**Data in this exercise:**
=== Section Start ===

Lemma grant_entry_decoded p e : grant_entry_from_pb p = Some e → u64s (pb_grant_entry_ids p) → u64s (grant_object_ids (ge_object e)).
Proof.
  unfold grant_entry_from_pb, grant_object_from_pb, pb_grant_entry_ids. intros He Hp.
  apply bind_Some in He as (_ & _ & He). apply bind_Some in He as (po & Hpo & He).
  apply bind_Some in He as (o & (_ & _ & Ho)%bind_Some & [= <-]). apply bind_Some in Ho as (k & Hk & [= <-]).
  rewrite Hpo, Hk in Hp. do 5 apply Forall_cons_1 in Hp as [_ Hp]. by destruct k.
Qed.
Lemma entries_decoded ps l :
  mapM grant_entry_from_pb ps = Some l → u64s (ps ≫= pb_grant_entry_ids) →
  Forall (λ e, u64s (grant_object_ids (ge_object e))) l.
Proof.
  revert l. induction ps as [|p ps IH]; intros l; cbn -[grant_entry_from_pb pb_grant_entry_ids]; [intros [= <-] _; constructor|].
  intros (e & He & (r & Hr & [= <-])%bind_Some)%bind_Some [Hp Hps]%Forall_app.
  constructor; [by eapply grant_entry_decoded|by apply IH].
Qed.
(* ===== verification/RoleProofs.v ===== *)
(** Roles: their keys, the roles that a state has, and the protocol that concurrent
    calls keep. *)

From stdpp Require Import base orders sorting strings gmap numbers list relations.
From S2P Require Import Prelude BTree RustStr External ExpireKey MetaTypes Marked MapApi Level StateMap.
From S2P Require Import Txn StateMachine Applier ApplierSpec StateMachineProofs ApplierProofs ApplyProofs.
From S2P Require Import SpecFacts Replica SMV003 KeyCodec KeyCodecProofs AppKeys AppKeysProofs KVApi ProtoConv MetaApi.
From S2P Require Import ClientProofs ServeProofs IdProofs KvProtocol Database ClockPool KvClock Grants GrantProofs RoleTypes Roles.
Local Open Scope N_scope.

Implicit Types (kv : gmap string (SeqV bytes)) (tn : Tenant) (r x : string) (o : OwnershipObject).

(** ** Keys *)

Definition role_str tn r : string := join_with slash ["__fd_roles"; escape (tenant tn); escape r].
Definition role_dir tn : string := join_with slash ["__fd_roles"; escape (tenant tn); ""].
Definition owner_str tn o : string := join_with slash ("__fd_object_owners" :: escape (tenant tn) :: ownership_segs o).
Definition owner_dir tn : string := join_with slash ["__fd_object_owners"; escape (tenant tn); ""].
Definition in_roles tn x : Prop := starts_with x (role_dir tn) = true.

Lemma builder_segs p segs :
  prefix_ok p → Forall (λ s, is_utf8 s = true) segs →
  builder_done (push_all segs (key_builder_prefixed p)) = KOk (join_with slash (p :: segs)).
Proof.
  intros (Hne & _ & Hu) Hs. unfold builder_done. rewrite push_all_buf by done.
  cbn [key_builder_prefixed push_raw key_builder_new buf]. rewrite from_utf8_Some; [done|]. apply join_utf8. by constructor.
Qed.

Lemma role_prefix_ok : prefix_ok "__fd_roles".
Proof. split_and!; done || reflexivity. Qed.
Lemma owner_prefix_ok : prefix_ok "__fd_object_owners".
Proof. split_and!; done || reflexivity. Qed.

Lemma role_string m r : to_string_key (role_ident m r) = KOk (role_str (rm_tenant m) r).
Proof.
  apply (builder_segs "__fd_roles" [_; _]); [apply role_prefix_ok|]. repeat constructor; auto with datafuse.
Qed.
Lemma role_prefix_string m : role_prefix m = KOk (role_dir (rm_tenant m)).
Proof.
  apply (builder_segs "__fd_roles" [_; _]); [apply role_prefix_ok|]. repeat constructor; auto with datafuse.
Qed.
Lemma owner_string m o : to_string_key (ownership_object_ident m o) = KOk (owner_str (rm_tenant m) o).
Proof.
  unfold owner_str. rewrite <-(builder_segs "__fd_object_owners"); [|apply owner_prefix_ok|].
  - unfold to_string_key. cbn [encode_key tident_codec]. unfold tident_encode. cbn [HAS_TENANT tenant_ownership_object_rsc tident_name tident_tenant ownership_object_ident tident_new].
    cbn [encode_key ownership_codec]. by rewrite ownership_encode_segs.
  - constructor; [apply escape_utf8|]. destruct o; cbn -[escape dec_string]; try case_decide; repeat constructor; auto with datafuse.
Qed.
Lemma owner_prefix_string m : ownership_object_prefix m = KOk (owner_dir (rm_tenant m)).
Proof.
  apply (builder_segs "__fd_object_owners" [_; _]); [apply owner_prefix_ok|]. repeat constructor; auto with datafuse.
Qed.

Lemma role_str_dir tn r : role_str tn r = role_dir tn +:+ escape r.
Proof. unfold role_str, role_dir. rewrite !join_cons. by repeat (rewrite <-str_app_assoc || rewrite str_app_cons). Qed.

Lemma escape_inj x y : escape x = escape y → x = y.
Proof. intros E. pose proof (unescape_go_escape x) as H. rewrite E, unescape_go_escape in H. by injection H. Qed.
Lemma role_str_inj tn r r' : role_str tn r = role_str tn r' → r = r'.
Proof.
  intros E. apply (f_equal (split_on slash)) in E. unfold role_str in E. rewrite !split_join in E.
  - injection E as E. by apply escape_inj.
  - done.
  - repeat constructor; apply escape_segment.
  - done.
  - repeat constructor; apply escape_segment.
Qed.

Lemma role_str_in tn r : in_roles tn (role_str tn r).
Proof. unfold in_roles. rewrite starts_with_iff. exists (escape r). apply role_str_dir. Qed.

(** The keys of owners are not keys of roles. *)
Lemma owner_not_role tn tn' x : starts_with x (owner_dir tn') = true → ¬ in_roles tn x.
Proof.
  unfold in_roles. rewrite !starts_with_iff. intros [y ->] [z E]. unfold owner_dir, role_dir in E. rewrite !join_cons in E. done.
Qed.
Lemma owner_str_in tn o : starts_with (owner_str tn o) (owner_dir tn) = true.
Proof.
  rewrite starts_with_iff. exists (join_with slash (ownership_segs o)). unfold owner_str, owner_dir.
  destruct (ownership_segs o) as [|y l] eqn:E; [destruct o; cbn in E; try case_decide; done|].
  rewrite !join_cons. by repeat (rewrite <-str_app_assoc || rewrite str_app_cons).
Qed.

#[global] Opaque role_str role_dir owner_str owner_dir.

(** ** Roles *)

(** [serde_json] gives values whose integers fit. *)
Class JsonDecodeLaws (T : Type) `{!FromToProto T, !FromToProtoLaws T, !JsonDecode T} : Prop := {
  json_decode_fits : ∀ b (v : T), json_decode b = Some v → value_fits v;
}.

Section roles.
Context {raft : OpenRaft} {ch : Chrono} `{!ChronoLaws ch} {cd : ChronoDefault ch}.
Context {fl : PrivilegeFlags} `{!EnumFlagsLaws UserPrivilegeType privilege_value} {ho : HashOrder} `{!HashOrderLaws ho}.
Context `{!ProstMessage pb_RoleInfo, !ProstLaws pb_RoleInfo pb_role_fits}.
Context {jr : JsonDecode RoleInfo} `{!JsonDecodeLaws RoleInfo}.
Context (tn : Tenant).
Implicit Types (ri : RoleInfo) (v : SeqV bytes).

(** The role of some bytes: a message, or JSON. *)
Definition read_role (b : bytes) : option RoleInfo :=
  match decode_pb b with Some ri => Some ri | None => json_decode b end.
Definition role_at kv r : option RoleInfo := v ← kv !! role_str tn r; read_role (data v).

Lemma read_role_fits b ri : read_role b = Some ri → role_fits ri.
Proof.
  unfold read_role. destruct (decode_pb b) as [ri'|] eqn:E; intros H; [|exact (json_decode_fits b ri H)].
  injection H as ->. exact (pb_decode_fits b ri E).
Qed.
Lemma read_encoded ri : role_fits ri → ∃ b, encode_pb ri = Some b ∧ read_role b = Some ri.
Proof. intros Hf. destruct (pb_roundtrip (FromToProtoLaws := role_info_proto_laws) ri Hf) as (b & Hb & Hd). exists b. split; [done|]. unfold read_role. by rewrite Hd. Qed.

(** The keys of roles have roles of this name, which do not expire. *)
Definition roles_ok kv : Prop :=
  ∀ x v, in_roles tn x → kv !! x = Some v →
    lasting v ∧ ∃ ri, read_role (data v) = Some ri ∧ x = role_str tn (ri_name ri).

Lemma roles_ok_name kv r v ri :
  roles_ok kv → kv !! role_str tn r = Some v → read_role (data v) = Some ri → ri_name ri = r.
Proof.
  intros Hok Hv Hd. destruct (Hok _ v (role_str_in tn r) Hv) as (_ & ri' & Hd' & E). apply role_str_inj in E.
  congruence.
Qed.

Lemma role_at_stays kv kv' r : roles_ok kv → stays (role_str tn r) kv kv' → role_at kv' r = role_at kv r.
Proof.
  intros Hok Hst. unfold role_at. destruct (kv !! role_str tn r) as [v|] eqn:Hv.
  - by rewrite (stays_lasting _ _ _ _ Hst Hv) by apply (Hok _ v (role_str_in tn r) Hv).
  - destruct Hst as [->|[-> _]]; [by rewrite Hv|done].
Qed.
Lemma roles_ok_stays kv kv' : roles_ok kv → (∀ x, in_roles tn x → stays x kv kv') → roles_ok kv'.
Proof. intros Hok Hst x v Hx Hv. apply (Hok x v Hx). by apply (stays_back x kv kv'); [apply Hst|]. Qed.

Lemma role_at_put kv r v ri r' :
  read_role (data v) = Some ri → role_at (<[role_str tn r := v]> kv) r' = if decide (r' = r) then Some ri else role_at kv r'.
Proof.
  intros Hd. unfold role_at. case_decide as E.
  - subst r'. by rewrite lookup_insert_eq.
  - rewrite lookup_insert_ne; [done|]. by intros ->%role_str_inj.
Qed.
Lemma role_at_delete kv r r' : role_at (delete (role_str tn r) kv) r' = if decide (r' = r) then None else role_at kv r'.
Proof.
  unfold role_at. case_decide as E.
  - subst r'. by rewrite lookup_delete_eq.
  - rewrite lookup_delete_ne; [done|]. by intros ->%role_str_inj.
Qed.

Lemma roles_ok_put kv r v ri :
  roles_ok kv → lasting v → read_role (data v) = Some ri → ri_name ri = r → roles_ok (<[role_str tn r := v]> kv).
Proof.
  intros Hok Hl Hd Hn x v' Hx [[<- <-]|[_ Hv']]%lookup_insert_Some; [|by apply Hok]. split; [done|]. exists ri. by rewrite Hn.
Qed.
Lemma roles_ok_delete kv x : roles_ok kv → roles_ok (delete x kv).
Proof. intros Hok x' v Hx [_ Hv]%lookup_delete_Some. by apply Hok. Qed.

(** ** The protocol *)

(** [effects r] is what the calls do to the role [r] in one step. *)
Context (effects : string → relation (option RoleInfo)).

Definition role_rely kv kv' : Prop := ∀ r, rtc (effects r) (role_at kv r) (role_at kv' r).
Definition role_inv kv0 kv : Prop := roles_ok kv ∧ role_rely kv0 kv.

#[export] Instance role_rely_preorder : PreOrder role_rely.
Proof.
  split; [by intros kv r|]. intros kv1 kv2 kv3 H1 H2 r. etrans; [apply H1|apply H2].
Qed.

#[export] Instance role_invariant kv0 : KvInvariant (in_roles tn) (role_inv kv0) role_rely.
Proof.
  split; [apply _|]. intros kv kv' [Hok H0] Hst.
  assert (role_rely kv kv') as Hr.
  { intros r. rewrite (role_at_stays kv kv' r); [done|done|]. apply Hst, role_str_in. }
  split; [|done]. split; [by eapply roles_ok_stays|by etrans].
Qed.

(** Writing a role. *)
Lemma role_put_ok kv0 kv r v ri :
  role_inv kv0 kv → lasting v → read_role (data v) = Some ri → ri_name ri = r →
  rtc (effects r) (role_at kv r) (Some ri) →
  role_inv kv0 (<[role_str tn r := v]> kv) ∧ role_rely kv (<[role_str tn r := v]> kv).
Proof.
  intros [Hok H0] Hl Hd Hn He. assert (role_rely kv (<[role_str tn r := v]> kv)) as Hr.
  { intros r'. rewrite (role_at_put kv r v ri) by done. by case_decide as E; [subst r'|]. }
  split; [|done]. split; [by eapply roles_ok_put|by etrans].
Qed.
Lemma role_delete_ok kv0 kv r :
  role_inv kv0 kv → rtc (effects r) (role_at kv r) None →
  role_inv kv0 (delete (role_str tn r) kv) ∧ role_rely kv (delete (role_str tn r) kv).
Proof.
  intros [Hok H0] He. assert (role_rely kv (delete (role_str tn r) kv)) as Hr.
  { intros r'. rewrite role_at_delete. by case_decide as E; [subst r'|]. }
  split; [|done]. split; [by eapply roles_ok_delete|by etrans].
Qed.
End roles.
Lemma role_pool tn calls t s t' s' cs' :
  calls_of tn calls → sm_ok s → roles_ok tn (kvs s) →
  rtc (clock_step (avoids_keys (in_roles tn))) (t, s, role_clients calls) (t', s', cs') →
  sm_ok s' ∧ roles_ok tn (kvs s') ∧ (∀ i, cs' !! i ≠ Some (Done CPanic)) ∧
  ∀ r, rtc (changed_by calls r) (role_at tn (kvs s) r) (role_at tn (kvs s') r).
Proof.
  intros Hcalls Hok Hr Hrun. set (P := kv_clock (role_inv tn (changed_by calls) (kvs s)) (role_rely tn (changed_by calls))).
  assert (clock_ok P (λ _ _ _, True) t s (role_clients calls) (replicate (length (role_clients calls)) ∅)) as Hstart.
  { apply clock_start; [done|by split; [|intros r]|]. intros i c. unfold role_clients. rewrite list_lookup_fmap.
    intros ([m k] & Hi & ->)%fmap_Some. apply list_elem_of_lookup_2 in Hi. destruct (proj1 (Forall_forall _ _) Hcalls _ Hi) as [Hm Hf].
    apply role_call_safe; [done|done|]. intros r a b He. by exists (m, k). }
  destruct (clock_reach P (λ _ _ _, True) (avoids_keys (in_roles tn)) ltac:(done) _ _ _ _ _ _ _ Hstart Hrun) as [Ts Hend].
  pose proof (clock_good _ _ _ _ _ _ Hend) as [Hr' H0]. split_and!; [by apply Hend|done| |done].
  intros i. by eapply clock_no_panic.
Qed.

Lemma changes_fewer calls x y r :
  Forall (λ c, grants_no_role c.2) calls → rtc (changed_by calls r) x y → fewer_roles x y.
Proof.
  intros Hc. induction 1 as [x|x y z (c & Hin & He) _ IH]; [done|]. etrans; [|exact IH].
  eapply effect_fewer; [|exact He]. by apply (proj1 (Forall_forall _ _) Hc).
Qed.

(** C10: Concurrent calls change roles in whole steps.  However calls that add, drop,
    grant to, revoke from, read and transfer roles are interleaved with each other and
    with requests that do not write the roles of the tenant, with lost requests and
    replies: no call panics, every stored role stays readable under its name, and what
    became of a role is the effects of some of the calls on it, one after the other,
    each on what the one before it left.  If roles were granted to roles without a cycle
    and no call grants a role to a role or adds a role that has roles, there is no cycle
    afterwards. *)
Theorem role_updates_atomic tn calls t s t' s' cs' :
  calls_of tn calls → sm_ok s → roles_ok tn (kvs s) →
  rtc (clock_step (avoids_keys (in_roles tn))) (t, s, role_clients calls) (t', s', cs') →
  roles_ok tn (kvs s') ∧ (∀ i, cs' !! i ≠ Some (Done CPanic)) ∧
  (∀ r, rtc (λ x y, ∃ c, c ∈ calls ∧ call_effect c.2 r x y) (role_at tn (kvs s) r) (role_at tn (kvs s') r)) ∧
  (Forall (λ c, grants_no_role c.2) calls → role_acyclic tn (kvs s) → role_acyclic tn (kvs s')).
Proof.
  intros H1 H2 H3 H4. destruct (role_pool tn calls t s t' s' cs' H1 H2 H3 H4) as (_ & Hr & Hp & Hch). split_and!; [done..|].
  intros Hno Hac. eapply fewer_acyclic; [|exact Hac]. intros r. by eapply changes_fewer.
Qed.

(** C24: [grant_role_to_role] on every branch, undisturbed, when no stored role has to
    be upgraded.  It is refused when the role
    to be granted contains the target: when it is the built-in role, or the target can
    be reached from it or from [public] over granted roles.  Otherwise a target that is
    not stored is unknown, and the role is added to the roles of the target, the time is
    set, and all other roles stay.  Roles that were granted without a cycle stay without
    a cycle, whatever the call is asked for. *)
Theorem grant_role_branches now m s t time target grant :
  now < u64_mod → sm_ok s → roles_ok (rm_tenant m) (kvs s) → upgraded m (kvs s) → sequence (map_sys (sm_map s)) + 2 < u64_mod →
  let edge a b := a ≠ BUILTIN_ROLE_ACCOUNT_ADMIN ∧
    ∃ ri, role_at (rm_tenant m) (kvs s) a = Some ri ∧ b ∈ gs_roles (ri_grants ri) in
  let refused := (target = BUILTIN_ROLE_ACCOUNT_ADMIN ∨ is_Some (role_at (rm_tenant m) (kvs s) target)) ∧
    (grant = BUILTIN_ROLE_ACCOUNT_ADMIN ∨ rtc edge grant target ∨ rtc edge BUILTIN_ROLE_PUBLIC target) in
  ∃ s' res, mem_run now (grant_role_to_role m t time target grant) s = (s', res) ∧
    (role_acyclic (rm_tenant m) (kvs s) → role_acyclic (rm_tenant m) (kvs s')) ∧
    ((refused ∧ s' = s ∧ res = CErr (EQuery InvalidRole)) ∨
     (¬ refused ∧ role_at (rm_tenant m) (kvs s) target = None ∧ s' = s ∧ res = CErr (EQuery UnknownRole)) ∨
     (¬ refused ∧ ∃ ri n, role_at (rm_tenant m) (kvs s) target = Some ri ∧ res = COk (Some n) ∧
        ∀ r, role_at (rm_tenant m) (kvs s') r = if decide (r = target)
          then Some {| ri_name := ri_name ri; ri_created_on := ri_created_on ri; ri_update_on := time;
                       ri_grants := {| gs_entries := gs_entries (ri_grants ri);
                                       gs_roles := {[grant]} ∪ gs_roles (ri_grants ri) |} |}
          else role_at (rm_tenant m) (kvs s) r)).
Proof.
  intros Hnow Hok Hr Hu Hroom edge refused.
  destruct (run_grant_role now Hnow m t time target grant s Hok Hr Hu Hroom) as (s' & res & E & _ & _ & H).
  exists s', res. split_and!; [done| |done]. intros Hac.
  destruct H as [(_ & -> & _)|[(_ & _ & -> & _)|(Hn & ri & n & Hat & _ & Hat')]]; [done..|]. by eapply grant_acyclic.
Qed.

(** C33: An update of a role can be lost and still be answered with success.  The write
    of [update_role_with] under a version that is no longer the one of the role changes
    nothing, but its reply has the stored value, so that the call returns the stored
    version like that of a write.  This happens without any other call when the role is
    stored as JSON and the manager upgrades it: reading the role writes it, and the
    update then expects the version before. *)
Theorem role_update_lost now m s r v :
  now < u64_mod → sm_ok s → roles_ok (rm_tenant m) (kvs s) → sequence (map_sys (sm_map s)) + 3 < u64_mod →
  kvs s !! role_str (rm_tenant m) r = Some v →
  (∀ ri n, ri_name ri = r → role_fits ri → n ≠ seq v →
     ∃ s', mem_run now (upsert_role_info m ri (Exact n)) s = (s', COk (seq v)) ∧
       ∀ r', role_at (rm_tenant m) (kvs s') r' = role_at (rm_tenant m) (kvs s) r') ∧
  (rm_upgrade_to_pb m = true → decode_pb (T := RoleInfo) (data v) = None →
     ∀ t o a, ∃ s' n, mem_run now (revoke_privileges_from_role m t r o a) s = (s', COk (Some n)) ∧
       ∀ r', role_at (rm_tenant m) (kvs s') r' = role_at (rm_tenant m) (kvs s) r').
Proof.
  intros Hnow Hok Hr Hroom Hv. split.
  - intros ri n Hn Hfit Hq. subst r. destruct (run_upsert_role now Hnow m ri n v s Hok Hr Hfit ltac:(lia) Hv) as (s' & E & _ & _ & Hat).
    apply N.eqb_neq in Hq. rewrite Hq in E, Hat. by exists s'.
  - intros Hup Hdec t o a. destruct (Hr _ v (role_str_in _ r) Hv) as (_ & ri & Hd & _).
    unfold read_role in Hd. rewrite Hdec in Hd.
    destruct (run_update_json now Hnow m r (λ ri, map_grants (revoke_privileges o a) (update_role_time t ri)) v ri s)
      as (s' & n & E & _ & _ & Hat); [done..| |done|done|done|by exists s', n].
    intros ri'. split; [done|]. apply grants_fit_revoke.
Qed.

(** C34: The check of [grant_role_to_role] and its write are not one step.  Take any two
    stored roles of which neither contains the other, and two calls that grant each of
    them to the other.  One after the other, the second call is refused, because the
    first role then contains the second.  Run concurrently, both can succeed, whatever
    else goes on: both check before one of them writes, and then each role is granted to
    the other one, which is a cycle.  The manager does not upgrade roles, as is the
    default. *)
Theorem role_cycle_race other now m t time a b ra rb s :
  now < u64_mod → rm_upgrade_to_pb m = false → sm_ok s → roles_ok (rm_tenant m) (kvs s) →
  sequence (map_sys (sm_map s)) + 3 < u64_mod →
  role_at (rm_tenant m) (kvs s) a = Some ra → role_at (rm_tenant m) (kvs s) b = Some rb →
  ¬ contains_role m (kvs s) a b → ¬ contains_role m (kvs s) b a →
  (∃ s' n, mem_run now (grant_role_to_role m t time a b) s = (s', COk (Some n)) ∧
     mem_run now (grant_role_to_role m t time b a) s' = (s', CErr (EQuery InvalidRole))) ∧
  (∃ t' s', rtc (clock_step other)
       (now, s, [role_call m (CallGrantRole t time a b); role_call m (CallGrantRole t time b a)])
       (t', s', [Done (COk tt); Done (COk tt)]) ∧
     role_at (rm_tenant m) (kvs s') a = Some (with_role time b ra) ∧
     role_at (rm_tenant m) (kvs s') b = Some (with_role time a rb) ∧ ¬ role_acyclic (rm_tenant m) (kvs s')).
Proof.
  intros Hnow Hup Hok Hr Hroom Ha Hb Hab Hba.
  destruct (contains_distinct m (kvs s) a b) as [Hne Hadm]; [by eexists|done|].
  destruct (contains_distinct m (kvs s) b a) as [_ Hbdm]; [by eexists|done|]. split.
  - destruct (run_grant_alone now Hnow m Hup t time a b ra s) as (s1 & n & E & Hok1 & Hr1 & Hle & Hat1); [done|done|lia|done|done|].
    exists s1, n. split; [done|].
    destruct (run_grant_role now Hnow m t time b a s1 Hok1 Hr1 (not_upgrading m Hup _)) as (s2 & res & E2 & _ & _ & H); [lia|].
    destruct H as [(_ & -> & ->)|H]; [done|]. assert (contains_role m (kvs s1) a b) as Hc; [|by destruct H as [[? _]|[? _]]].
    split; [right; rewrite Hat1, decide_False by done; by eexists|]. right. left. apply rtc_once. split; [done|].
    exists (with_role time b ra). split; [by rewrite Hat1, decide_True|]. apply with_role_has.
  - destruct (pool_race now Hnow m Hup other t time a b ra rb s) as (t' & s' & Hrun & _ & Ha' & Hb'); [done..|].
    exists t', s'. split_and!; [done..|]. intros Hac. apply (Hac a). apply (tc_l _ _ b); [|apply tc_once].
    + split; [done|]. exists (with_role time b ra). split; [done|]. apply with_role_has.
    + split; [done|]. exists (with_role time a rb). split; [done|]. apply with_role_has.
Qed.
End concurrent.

=== Section End ===

**About this exercise:**
The answer is the lines above between the line holding "role_inv kv0 kv → lasting" and the line holding "role_clients. rewrite list_lookup_fmap.", inclusive, each written out exactly, and no others.

**Solution:**
  role_inv kv0 kv → lasting v → read_role (data v) = Some ri → ri_name ri = r →
  rtc (effects r) (role_at kv r) (Some ri) →
  role_inv kv0 (<[role_str tn r := v]> kv) ∧ role_rely kv (<[role_str tn r := v]> kv).
Proof.
  intros [Hok H0] Hl Hd Hn He. assert (role_rely kv (<[role_str tn r := v]> kv)) as Hr.
  { intros r'. rewrite (role_at_put kv r v ri) by done. by case_decide as E; [subst r'|]. }
  split; [|done]. split; [by eapply roles_ok_put|by etrans].
Qed.
Lemma role_delete_ok kv0 kv r :
  role_inv kv0 kv → rtc (effects r) (role_at kv r) None →
  role_inv kv0 (delete (role_str tn r) kv) ∧ role_rely kv (delete (role_str tn r) kv).
Proof.
  intros [Hok H0] He. assert (role_rely kv (delete (role_str tn r) kv)) as Hr.
  { intros r'. rewrite role_at_delete. by case_decide as E; [subst r'|]. }
  split; [|done]. split; [by eapply roles_ok_delete|by etrans].
Qed.
End roles.
Lemma role_pool tn calls t s t' s' cs' :
  calls_of tn calls → sm_ok s → roles_ok tn (kvs s) →
  rtc (clock_step (avoids_keys (in_roles tn))) (t, s, role_clients calls) (t', s', cs') →
  sm_ok s' ∧ roles_ok tn (kvs s') ∧ (∀ i, cs' !! i ≠ Some (Done CPanic)) ∧
  ∀ r, rtc (changed_by calls r) (role_at tn (kvs s) r) (role_at tn (kvs s') r).
Proof.
  intros Hcalls Hok Hr Hrun. set (P := kv_clock (role_inv tn (changed_by calls) (kvs s)) (role_rely tn (changed_by calls))).
  assert (clock_ok P (λ _ _ _, True) t s (role_clients calls) (replicate (length (role_clients calls)) ∅)) as Hstart.
  { apply clock_start; [done|by split; [|intros r]|]. intros i c. unfold role_clients. rewrite list_lookup_fmap.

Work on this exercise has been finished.